(* ===== verification/Rc4.v ===== *)
(** The stream cipher of the osmanager agent
    (src/osmanager/bin/pyosm/lyauth.py): key schedule, byte generator and
    [encode], with the permutation invariant of the S-box and the fact that
    decoding is encoding again. *)
From S2P Require Import Prelude.

Definition SIZE : nat := 256.

(** Python's [l[i]] on an index that is never negative here; [None] is
    IndexError. *)
Definition at_ (l : list Z) (i : Z) : option Z := l !! Z.to_nat i.

(** [tmp=SBox[i]; SBox[i]=SBox[j]; SBox[j]=tmp] *)
Definition swap (s : list Z) (i j : Z) : option (list Z) :=
  tmp ← at_ s i;
  sj ← at_ s j;
  Some (<[Z.to_nat j := tmp]> (<[Z.to_nat i := sj]> s)).

(** The first two loops of [generateKey]: the identity S-box and the key
    repeated cyclically. [i % keylen] raises ZeroDivisionError on an empty
    key. *)
Definition init_sbox : list Z := seqZ 0 256.

Definition key_box (mykey : list Z) : option (list Z) :=
  match mykey with
  | [] => None
  | _ => mapM (λ i, at_ mykey (i mod Z.of_nat (length mykey))) (seqZ 0 256)
  end.

(** The third loop, one iteration: [j=(j+SBox[i]+KBox[i]) % SIZE] and the
    swap. *)
Definition ksa_step (kbox : list Z) (st : option (Z * list Z)) (i : Z) :
    option (Z * list Z) :=
  '(j, s) ← st;
  si ← at_ s i;
  ki ← at_ kbox i;
  let j' := (j + si + ki) mod 256 in
  s' ← swap s i j';
  Some (j', s').

Definition generateKey (mykey : list Z) : option (list Z) :=
  kbox ← key_box mykey;
  '(_, s) ← foldl (ksa_step kbox) (Some (0, init_sbox)) (seqZ 0 256);
  Some s.

(** The globals [i], [j] and [SBox]. *)
Record cipher := Cipher { c_i : Z; c_j : Z; c_box : list Z }.

Definition getByte (c : cipher) : option (Z * cipher) :=
  let i := (c_i c + 1) mod 256 in
  si ← at_ (c_box c) i;
  let j := (c_j c + si) mod 256 in
  s ← swap (c_box c) i j;
  si' ← at_ s i;
  sj' ← at_ s j;
  g ← at_ s ((si' + sj') mod 256);
  Some (g, Cipher i j s).

Fixpoint encode_loop (c : cipher) (data : list Z) : option (list Z) :=
  match data with
  | [] => Some []
  | d :: data' =>
      '(g, c') ← getByte c;
      out ← encode_loop c' data';
      Some (Z.lxor d g :: out)
  end.

Definition encode (mykey data : list Z) : option (list Z) :=
  s ← generateKey mykey;
  encode_loop (Cipher 0 0 s) data.

(** ** The S-box is a permutation of 0..255 throughout *)

Definition sbox_ok (s : list Z) : Prop := s ≡ₚ seqZ 0 256.

Lemma sbox_ok_init : sbox_ok init_sbox.
Proof. unfold sbox_ok, init_sbox. reflexivity. Qed.

Lemma sbox_ok_length s : sbox_ok s → length s = 256%nat.
Proof. intros H. rewrite (Permutation_length H). apply length_seqZ. Qed.

Lemma sbox_ok_byte s x : sbox_ok s → x ∈ s → is_byte x.
Proof. unfold sbox_ok, is_byte. intros H. rewrite H, elem_of_seqZ. lia. Qed.

Lemma at_sbox s i : sbox_ok s → is_byte i → ∃ x, at_ s i = Some x ∧ is_byte x.
Proof.
  intros Hs Hi. unfold at_.
  destruct (lookup_lt_is_Some_2 s (Z.to_nat i)) as [x Hx].
  { rewrite sbox_ok_length by done. unfold is_byte in Hi. lia. }
  exists x. split; [done|]. eapply sbox_ok_byte; [done|].
  by eapply list_elem_of_lookup_2.
Qed.

Lemma list_swap_perm (s : list Z) (a b : nat) x y :
  s !! a = Some x → s !! b = Some y → <[b:=x]> (<[a:=y]> s) ≡ₚ s.
Proof.
  intros Ha Hb.
  destruct (decide (a = b)) as [<-|Hne].
  { simplify_eq. rewrite list_insert_insert_eq, list_insert_id; done. }
  rewrite Permutation_inj. split; [by rewrite !length_insert|].
  exists (λ i, if decide (i = a) then b else if decide (i = b) then a else i).
  split.
  - intros i j. repeat case_decide; congruence.
  - intros i. pose proof (lookup_lt_Some _ _ _ Ha).
    pose proof (lookup_lt_Some _ _ _ Hb).
    destruct (decide (i = b)) as [->|].
    { rewrite list_lookup_insert_eq by (rewrite length_insert; lia).
      repeat case_decide; congruence. }
    rewrite list_lookup_insert_ne by done.
    destruct (decide (i = a)) as [->|].
    { rewrite list_lookup_insert_eq by lia. congruence. }
    by rewrite list_lookup_insert_ne by done.
Qed.

Lemma swap_sbox s i j :
  sbox_ok s → is_byte i → is_byte j → ∃ s', swap s i j = Some s' ∧ sbox_ok s'.
Proof.
  intros Hs Hi Hj. unfold swap.
  destruct (at_sbox s i Hs Hi) as (x & Hx & _).
  destruct (at_sbox s j Hs Hj) as (y & Hy & _).
  rewrite Hx; simpl. rewrite Hy; simpl. eexists; split; [done|].
  unfold sbox_ok in *. etrans; [by apply list_swap_perm|done].
Qed.

Lemma mod256_byte z : is_byte (z mod 256).
Proof. by apply mod_small_range. Qed.
#[export] Hint Resolve mod256_byte : ly.

Lemma key_box_total mykey :
  mykey ≠ [] → ∃ kbox, key_box mykey = Some kbox ∧ length kbox = 256%nat.
Proof.
  intros Hk. unfold key_box. destruct mykey as [|k ks]; [done|].
  match goal with |- ∃ _, ?e = _ ∧ _ => destruct e as [kbox|] eqn:E end.
  - exists kbox. split; [done|]. apply length_mapM in E.
    by rewrite <- E, length_seqZ.
  - exfalso. apply mapM_None in E. apply Exists_exists in E as (i & _ & Hn).
    unfold at_ in Hn. apply lookup_ge_None in Hn.
    pose proof (mod_small_range i (Z.of_nat (length (k :: ks)))
      ltac:(simpl; lia)). lia.
Qed.

Lemma ksa_fold kbox l j s :
  length kbox = 256%nat → Forall is_byte l → sbox_ok s →
  ∃ j' s', foldl (ksa_step kbox) (Some (j, s)) l = Some (j', s') ∧ sbox_ok s'.
Proof.
  intros Hlen. revert j s.
  induction l as [|i l IH]; intros j s Hl Hs; simpl; [by eauto|].
  apply Forall_cons_1 in Hl as [Hi Hl].
  destruct (at_sbox s i Hs Hi) as (si & Hsi & _). rewrite Hsi; simpl.
  destruct (lookup_lt_is_Some_2 kbox (Z.to_nat i)) as [ki Hki].
  { rewrite Hlen. unfold is_byte in Hi. lia. }
  assert (at_ kbox i = Some ki) as -> by done. simpl.
  destruct (swap_sbox s i ((j + si + ki) mod 256) Hs Hi (mod256_byte _))
    as (s' & Hs' & Hok).
  rewrite Hs'; simpl. by apply IH.
Qed.

Lemma generateKey_ok mykey :
  mykey ≠ [] → ∃ s, generateKey mykey = Some s ∧ sbox_ok s.
Proof.
  intros Hk. unfold generateKey.
  destruct (key_box_total mykey Hk) as (kbox & -> & Hlen).
  cbn [mbind option_bind].
  destruct (ksa_fold kbox (seqZ 0 256) 0 init_sbox) as (j & s & HE & Hs);
    [exact Hlen| |exact sbox_ok_init|].
  { apply Forall_forall. intros x Hx%elem_of_seqZ. unfold is_byte. lia. }
  rewrite HE. cbn [mbind option_bind]. exists s. split; [reflexivity|exact Hs].
Qed.

Lemma getByte_ok c :
  sbox_ok (c_box c) →
  ∃ g c', getByte c = Some (g, c') ∧ is_byte g ∧ sbox_ok (c_box c').
Proof.
  intros Hs. unfold getByte.
  destruct (at_sbox (c_box c) ((c_i c + 1) mod 256) Hs (mod256_byte _))
    as (si & -> & _). simpl.
  edestruct (swap_sbox (c_box c)) as (s & Hsw & Hok);
    [done|apply (mod256_byte (c_i c + 1))
    |apply (mod256_byte (c_j c + si))|].
  rewrite Hsw. simpl.
  edestruct (at_sbox s) as (a & Ha & _); [done|apply (mod256_byte (c_i c + 1))|].
  rewrite Ha. simpl.
  edestruct (at_sbox s) as (b & Hb & _); [done|apply (mod256_byte (c_j c + si))|].
  rewrite Hb. simpl.
  edestruct (at_sbox s) as (g & Hg & Hgb); [done|apply (mod256_byte (a + b))|].
  rewrite Hg. simpl. eauto 6.
Qed.

Lemma encode_loop_ok data : ∀ c,
  sbox_ok (c_box c) →
  ∃ out, encode_loop c data = Some out ∧ length out = length data ∧
         (Forall is_byte data → Forall is_byte out) ∧
         encode_loop c out = Some data.
Proof.
  induction data as [|d data IH]; intros c Hc; simpl; [by eauto|].
  destruct (getByte_ok c Hc) as (g & c' & HE & Hg & Hc').
  destruct (IH c' Hc') as (out & Ho & Hlen & Hb & Hinv).
  rewrite HE. simpl. rewrite Ho. simpl. eexists; split; [done|]. simpl.
  rewrite HE. simpl. rewrite Hinv. simpl. split_and!.
  - by rewrite Hlen.
  - intros [Hd Hr]%Forall_cons_1. constructor; auto with ly.
  - by rewrite Z.lxor_assoc, Z.lxor_nilpotent, Z.lxor_0_r.
Qed.

Lemma encode_ok mykey data :
  mykey ≠ [] →
  ∃ out, encode mykey data = Some out ∧ length out = length data ∧
         (Forall is_byte data → Forall is_byte out) ∧
         encode mykey out = Some data.
Proof.
  intros Hk. unfold encode.
  destruct (generateKey_ok mykey Hk) as (s & -> & Hs).
  cbn [mbind option_bind].
  by apply (encode_loop_ok data (Cipher 0 0 s)).
Qed.

(** ** Properties *)

(** For a non-empty key the key schedule ends without IndexError and
    the S-box it leaves is a permutation of the 256 byte values. *)
Theorem generateKey_permutation mykey :
  mykey ≠ [] → ∃ s, generateKey mykey = Some s ∧ s ≡ₚ seqZ 0 256.
Proof. apply generateKey_ok. Qed.

Lemma generateKey_permutation_witness :
  ∃ s, generateKey [48; 49] = Some s ∧ s ≡ₚ seqZ 0 256.
Proof. apply (generateKey_permutation [48; 49]). discriminate. Defined.

(** C40: the cipher is its own inverse: with a non-empty key [encode] returns
    as many bytes as it was given, bytes stay bytes, and encoding the result
    with the same key gives the data back. *)
Theorem encode_decode mykey data :
  mykey ≠ [] →
  ∃ out, encode mykey data = Some out ∧ length out = length data ∧
         (Forall is_byte data → Forall is_byte out) ∧
         encode mykey out = Some data.
Proof.
  intros Hk. destruct (generateKey_ok mykey Hk) as (s & HE & Hs). unfold encode. rewrite HE.
  cbn [mbind option_bind]. by apply (encode_loop_ok data (Cipher 0 0 s)).
Qed.

Lemma encode_decode_witness :
  ∃ out, encode [75; 101; 121] [80; 108; 97] = Some out ∧ length out = 3%nat ∧
         (Forall is_byte [80; 108; 97] → Forall is_byte out) ∧
         encode [75; 101; 121] out = Some [80; 108; 97].
Proof. apply (encode_decode [75; 101; 121] [80; 108; 97]). discriminate. Defined.

(** The published RC4 test vector: key [Key], text [Plaintext]. *)
Example encode_rc4_vector :
  encode [75; 101; 121] [80; 108; 97; 105; 110; 116; 101; 120; 116] =
  Some [0xBB; 0xF3; 0x16; 0xE8; 0xD9; 0x40; 0xAF; 0x0A; 0xD3].
Proof. vm_compute. reflexivity. Qed.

○ ○ ○

> _Directions for this task_
Each line holding the word "foldl" must be copied from the data.

> _Task solution_
  '(_, s) ← foldl (ksa_step kbox) (Some (0, init_sbox)) (seqZ 0 256);
  ∃ j' s', foldl (ksa_step kbox) (Some (j, s)) l = Some (j', s') ∧ sbox_ok s'.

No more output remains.